## WHAT TO WORK ON
Copy all the lines below without altering anything.

(Dataset entries)
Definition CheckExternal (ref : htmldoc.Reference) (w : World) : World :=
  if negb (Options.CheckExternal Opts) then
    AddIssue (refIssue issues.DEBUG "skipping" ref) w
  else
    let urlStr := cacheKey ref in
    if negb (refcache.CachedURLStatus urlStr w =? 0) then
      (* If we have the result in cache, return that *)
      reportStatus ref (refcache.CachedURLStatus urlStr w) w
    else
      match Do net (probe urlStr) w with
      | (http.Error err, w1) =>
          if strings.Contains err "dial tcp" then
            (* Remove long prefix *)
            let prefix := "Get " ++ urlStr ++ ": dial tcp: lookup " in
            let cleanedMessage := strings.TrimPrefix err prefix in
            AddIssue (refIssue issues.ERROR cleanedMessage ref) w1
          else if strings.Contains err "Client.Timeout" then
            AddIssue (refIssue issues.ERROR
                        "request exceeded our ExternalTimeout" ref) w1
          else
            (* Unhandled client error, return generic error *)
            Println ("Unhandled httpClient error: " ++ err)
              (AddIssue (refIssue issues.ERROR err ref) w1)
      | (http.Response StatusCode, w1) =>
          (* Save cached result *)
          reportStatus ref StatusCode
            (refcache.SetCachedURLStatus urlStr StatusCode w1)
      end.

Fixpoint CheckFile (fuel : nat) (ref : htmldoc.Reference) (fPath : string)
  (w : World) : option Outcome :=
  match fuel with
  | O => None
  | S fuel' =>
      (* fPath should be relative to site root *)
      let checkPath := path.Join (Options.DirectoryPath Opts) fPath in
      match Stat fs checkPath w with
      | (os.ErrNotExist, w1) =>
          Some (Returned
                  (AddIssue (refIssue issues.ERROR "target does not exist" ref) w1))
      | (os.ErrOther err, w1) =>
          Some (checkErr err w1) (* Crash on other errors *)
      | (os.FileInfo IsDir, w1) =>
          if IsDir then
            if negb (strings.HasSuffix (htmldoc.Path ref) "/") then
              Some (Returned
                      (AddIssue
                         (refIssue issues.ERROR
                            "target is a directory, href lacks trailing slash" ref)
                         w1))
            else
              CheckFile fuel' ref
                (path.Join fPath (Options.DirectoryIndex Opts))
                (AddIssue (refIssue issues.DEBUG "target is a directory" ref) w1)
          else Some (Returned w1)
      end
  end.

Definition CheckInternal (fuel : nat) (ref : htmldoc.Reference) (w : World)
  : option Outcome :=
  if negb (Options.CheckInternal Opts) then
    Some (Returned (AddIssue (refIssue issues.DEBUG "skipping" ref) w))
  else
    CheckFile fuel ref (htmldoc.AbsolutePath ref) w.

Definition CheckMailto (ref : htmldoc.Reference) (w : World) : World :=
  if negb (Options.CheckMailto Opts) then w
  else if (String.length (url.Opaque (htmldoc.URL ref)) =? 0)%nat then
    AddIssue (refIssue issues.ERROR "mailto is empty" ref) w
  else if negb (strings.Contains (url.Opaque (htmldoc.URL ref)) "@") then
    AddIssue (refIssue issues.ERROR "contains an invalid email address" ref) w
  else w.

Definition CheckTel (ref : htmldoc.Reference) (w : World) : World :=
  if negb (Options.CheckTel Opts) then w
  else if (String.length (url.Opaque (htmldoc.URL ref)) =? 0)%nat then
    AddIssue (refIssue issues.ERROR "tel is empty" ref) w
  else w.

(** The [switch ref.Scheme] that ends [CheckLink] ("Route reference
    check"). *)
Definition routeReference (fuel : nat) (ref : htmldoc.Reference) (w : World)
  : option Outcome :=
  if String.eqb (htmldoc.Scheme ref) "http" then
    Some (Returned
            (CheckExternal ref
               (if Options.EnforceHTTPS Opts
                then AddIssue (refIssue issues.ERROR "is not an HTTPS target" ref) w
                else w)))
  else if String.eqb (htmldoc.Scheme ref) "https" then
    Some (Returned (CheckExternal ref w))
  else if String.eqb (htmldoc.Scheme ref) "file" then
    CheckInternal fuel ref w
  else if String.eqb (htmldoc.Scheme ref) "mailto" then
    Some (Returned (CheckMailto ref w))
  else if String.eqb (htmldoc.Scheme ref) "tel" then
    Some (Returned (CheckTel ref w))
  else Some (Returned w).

## SOLUTION
Definition CheckExternal (ref : htmldoc.Reference) (w : World) : World :=
  if negb (Options.CheckExternal Opts) then
    AddIssue (refIssue issues.DEBUG "skipping" ref) w
  else
    let urlStr := cacheKey ref in
    if negb (refcache.CachedURLStatus urlStr w =? 0) then
      (* If we have the result in cache, return that *)
      reportStatus ref (refcache.CachedURLStatus urlStr w) w
    else
      match Do net (probe urlStr) w with
      | (http.Error err, w1) =>
          if strings.Contains err "dial tcp" then
            (* Remove long prefix *)
            let prefix := "Get " ++ urlStr ++ ": dial tcp: lookup " in
            let cleanedMessage := strings.TrimPrefix err prefix in
            AddIssue (refIssue issues.ERROR cleanedMessage ref) w1
          else if strings.Contains err "Client.Timeout" then
            AddIssue (refIssue issues.ERROR
                        "request exceeded our ExternalTimeout" ref) w1
          else
            (* Unhandled client error, return generic error *)
            Println ("Unhandled httpClient error: " ++ err)
              (AddIssue (refIssue issues.ERROR err ref) w1)
      | (http.Response StatusCode, w1) =>
          (* Save cached result *)
          reportStatus ref StatusCode
            (refcache.SetCachedURLStatus urlStr StatusCode w1)
      end.

Fixpoint CheckFile (fuel : nat) (ref : htmldoc.Reference) (fPath : string)
  (w : World) : option Outcome :=
  match fuel with
  | O => None
  | S fuel' =>
      (* fPath should be relative to site root *)
      let checkPath := path.Join (Options.DirectoryPath Opts) fPath in
      match Stat fs checkPath w with
      | (os.ErrNotExist, w1) =>
          Some (Returned
                  (AddIssue (refIssue issues.ERROR "target does not exist" ref) w1))
      | (os.ErrOther err, w1) =>
          Some (checkErr err w1) (* Crash on other errors *)
      | (os.FileInfo IsDir, w1) =>
          if IsDir then
            if negb (strings.HasSuffix (htmldoc.Path ref) "/") then
              Some (Returned
                      (AddIssue
                         (refIssue issues.ERROR
                            "target is a directory, href lacks trailing slash" ref)
                         w1))
            else
              CheckFile fuel' ref
                (path.Join fPath (Options.DirectoryIndex Opts))
                (AddIssue (refIssue issues.DEBUG "target is a directory" ref) w1)
          else Some (Returned w1)
      end
  end.

Definition CheckInternal (fuel : nat) (ref : htmldoc.Reference) (w : World)
  : option Outcome :=
  if negb (Options.CheckInternal Opts) then
    Some (Returned (AddIssue (refIssue issues.DEBUG "skipping" ref) w))
  else
    CheckFile fuel ref (htmldoc.AbsolutePath ref) w.

Definition CheckMailto (ref : htmldoc.Reference) (w : World) : World :=
  if negb (Options.CheckMailto Opts) then w
  else if (String.length (url.Opaque (htmldoc.URL ref)) =? 0)%nat then
    AddIssue (refIssue issues.ERROR "mailto is empty" ref) w
  else if negb (strings.Contains (url.Opaque (htmldoc.URL ref)) "@") then
    AddIssue (refIssue issues.ERROR "contains an invalid email address" ref) w
  else w.

Definition CheckTel (ref : htmldoc.Reference) (w : World) : World :=
  if negb (Options.CheckTel Opts) then w
  else if (String.length (url.Opaque (htmldoc.URL ref)) =? 0)%nat then
    AddIssue (refIssue issues.ERROR "tel is empty" ref) w
  else w.

(** The [switch ref.Scheme] that ends [CheckLink] ("Route reference
    check"). *)
Definition routeReference (fuel : nat) (ref : htmldoc.Reference) (w : World)
  : option Outcome :=
  if String.eqb (htmldoc.Scheme ref) "http" then
    Some (Returned
            (CheckExternal ref
               (if Options.EnforceHTTPS Opts
                then AddIssue (refIssue issues.ERROR "is not an HTTPS target" ref) w
                else w)))
  else if String.eqb (htmldoc.Scheme ref) "https" then
    Some (Returned (CheckExternal ref w))
  else if String.eqb (htmldoc.Scheme ref) "file" then
    CheckInternal fuel ref w
  else if String.eqb (htmldoc.Scheme ref) "mailto" then
    Some (Returned (CheckMailto ref w))
  else if String.eqb (htmldoc.Scheme ref) "tel" then
    Some (Returned (CheckTel ref w))
  else Some (Returned w).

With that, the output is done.